Wednesday, December 12, 2012

Ariens Has Model To Bridge Wisconsin's Skills Gap


December 12 -- Over the years, I’ve spent considerable time writing and reporting on the manufacturing skills gap. It remains a topic of concern for the industrial sector in Wisconsin as business, education and political leaders continue to work to develop solutions to a problem that stems from manufacturers struggling to fill open jobs while thousands of unemployed workers search for employment but don’t have the necessary skills to make them immediately viable candidates.

During the course of my coverage of the topic, Dan Ariens, president and chief executive officer of privately held Ariens Co., a Brillion-based outdoor power equipment manufacturer, has been held up as an example of a top-level leader who is taking noteworthy steps in dealing with the issue.

Ariens is more than willing to share the story of how his company, over the course of many years, has dealt with the situation. He will deliver the keynote address and also will take part in a break-out session at the Wisconsin Manufacturing Extension Partnership’s Manufacturing Matters! Conference on Feb. 28 in Milwaukee.

Getting students to develop problem solving skills has been essential in the success Ariens has exhibited in attracting key talent.

“We need to educate kids on how to solve problems versus teaching them a skill. That can be done in our plant,” Ariens said.
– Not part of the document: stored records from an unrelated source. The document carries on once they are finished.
(* ===== verification/CancellationRuns.v ===== *)
(** What the runners of OrderCancellation.v do: at most one
    call of [cancelPaperOrder] for an order, which sends one DELETE and repeats it
    only without an answer, in every history of concurrent and crashing runners; and
    what a single undisturbed runner does from every state of the intent. *)

From S2P Require Import Prelude.
From S2P Require Import JsString.
From S2P Require Import SchedulerLease.
From S2P Require Import TradeLifecycle.
From S2P Require Import Effects.
From S2P Require Import JsNumber.
From S2P Require Import JsJson.
From S2P Require Import AlpacaClient.
From S2P Require Import OrderCancellation.
Open Scope Z_scope.

(** ** At most one call of the client *)

Section at_most_once.
Context (env : Environment) (encode : string → string).
Context (stableRecordId : string → string → string).
Context (b account client : string).

Definition claim_event : string :=
  ("broker_event_" ++ stableRecordId "alpaca_order_cancellation_ambiguous"
     (account ++ ":" ++ b ++ ":" ++ trim client))%string.

(** The order [b] is recorded, with its account and client identifier. *)
Definition recorded (w : World) : Prop :=
  orders_unique (db w) ∧ broker_ids_trimmed (db w) ∧
  ∃ o, In o (c_orders (db w)) ∧ o_broker_order_id o = Some b ∧ o_account_id o = account ∧
       o_client_order_id o = client.

#[local] Abbreviation handle := (handle env encode).

Definition claimed (w : World) : nat := if has_event claim_event (db w) then 1 else 0.

Definition is_delete (X : Type) (e : effect X) : bool :=
  match e with CancelOrder id => (b =? id)%string | _ => false end.

(** The answer says that the statement inserted the claim. *)
Definition wins_claim (X : Type) (e : effect X) : X → bool :=
  match e in effect X return X → bool with
  | Sql s =>
      match s in Statement A return res A → bool with
      | WriteLifecycle w _ => λ x, match x with
          | Ret c => (w_event_id w =? claim_event)%string && bool_decide (c = (1, 1, 1))
          | Throw _ => false
          end
      | _ => λ _, false
      end
  | _ => λ _, false
  end.

Definition guards {B} := guarded (B := B) handle recorded is_delete wins_claim.

Lemma lifecycle_write_kept w f d c d' :
  lifecycle_write w f d = Ret (c, d') →
  c_orders d' = c_orders d ∧ (∀ id, has_event id d = true → has_event id d' = true) ∧
  (c = (1, 1, 1) → has_event (w_event_id w) d = false ∧ has_event (w_event_id w) d' = true).
Proof.
  unfold lifecycle_write. destruct (select_one _ _) as [i|]; [|by intros [= <- <-]].
  destruct (negb _); [done|]. destruct (existsb _ _); [by intros [= <- <-]|].
  destruct (existsb _ _); [done|]. intros [= <- <-]. split; [done|].
  assert (Hid : (w_event_id w =? w_event_id w)%string = true) by apply String.eqb_refl.
  unfold moved_db, has_event; cbn [c_events]. fold (has_event (w_event_id w) d).
  destruct (has_event (w_event_id w) d) eqn:E; split; try done.
  - intros id Hin. cbn [existsb]. by rewrite Hin, orb_true_r.
  - intros _. split; [done|]. cbn [existsb new_event e_event_id]. by rewrite Hid.
Qed.

Lemma execute_kept A (s : Statement A) d a d' :
  execute s d = Ret (a, d') →
  c_orders d' = c_orders d ∧ (∀ id, has_event id d = true → has_event id d' = true).
Proof.
  destruct s; cbn [execute]; unfold gets; try by intros [= <- <-].
  intros H. by apply lifecycle_write_kept in H as (? & ? & _).
Qed.

Lemma others_recorded w w' : recorded w → others w w' → recorded w'.
Proof.
  intros (Hu0 & Ht0 & o & Ho & Hb & Ha & Hc) (_ & Hu & Ht & _ & Hk). split; [auto|]. split; [auto|].
  destruct (Hk o b Ho Hb) as (o' & Ho' & Hb' & Ha' & Hc'). exists o'. by rewrite Ha', Hc'.
Qed.
(** C35: A mirroring run that returns leaves the tables equal to the captured
    account.  The open positions of the account are exactly the captured ones, and
    each row shows what was captured: symbol, class, side, quantity, quantity
    available, entry price, current price, market value, cost basis and profit, the
    numbers at the scale of their column.  The rows of other accounts are untouched.
    A snapshot that was stored shows the captured account: status, currency,
    blocks, cash, equity, buying power, buying power for options and the approval
    level; otherwise no snapshot was added and the returned id is that of a stored
    one with this account and fingerprint.  Every observed position was written. *)
Theorem broker_state_mirrored r d d' :
  go (syncBrokerAccountAndPositions le sha256 fence snapshot) d = (Ret r, d') →
  (∀ row, In row (positions d') → pos_account_id row = account →
     (open_position row = true ↔ ∃ p, In p (bs_positions snapshot) ∧ bp_brokerPositionKey p = pos_broker_key row) ∧
     (open_position row = true → ∃ p, In p (bs_positions snapshot) ∧ shows p row)) ∧
  (NoDup (map bp_brokerPositionKey (bs_positions snapshot)) →
     ∀ p, In p (bs_positions snapshot) → ∃ row, In row (positions d') ∧ shows p row) ∧
  (∀ row, pos_account_id row ≠ account → In row (positions d') ↔ In row (positions d)) ∧
  (if sy_accountSnapshotStored r
   then ∃ row, snapshots d' = snapshots d ++ [row] ∧ snapshot_shows row ∧ sy_accountSnapshotId r = snap_id row
   else snapshots d' = snapshots d ∧
        ∃ row, In row (snapshots d) ∧ in_state_of row = true ∧ sy_accountSnapshotId r = trim (snap_id row)) ∧
  sy_positionsUpserted r = sy_positionsObserved r ∧ sy_positionsObserved r = List.length (bs_positions snapshot).
Proof.
  intros (d1 & d2 & d4 & Hs1 & Hs' & Hh & H2 & Hp4 & Hp2 & H5 & Hobs)%sync_tables.
  apply sync_positions_spec in H5 as (Hlen & B1 & B2 & B3). rewrite Hp4 in B1, B2.
  split_and!; [|done| | |congruence|done].
  - intros row Hr Ha. assert (Hopen : open_position row = true → ∃ p, In p (bs_positions snapshot) ∧ shows p row).
    { intros Ho. destruct (B1 row Hr) as [[Hr4 Hn]|Hp]; [|done].
      apply closed_stays_closed, in_map_iff in Hr4 as (p & Hk & Hp); [|done..]. by destruct (Hn p Hp). }
    split; [split|done].
    + intros (p & Hp & [[_ Hk] _])%Hopen. by exists p.
    + intros (p & Hp & Hk). destruct (B1 row Hr) as [[_ Hn]|(q & _ & _ & Ho & _)]; [|done]. by destruct (Hn p Hp).
  - intros row Ha. rewrite <- Hp2.
    rewrite <- (close_other_account (bs_capturedAt snapshot) (map bp_brokerPositionKey (bs_positions snapshot)) row d2 Ha).
    split.
    + intros Hr. by destruct (B1 row Hr) as [[Hr4 _]|(p & _ & [[Ha' _] _])].
    + intros Hr. apply B2; [done|]. by intros p _ [Ha' _].
  - apply persist_snapshot_spec in H2 as [_ H2]; [|done]. rewrite Hs'. destruct (sy_accountSnapshotStored r).
    + destruct H2 as (_ & row & Hrow & Hs2 & Hi). exists row. rewrite Hs2, Hs1.
      split_and!; [done|by apply mirrored_snapshot_shows|done].
    + destruct H2 as (-> & row & Hin & Hst & Hi). split; [done|]. rewrite Hs1 in Hin. by exists row.
Qed.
Educational systems, from high schools to technical schools and universities, aren’t broken but are in need of greater focus, he added.

“What keeps getting missed is that local business that are connected with their high schools, technical schools or university systems need to get much more engaged in those schools and in curriculum support so that it’s hands on, minds on,” Ariens said.

Way too often, students are are delivered the message that they need to go to college so that they can avoid working in a factory, he said.

“There’s a large population that isn’t built for advanced education and who’d much rather work with their hands and solve problems in an environment like manufacturing,” said Ariens. “Teachers keep telling kids that you don’t want to get stuck in factory. We’ve got to get over that. We want them to think that this could be a great opportunity.”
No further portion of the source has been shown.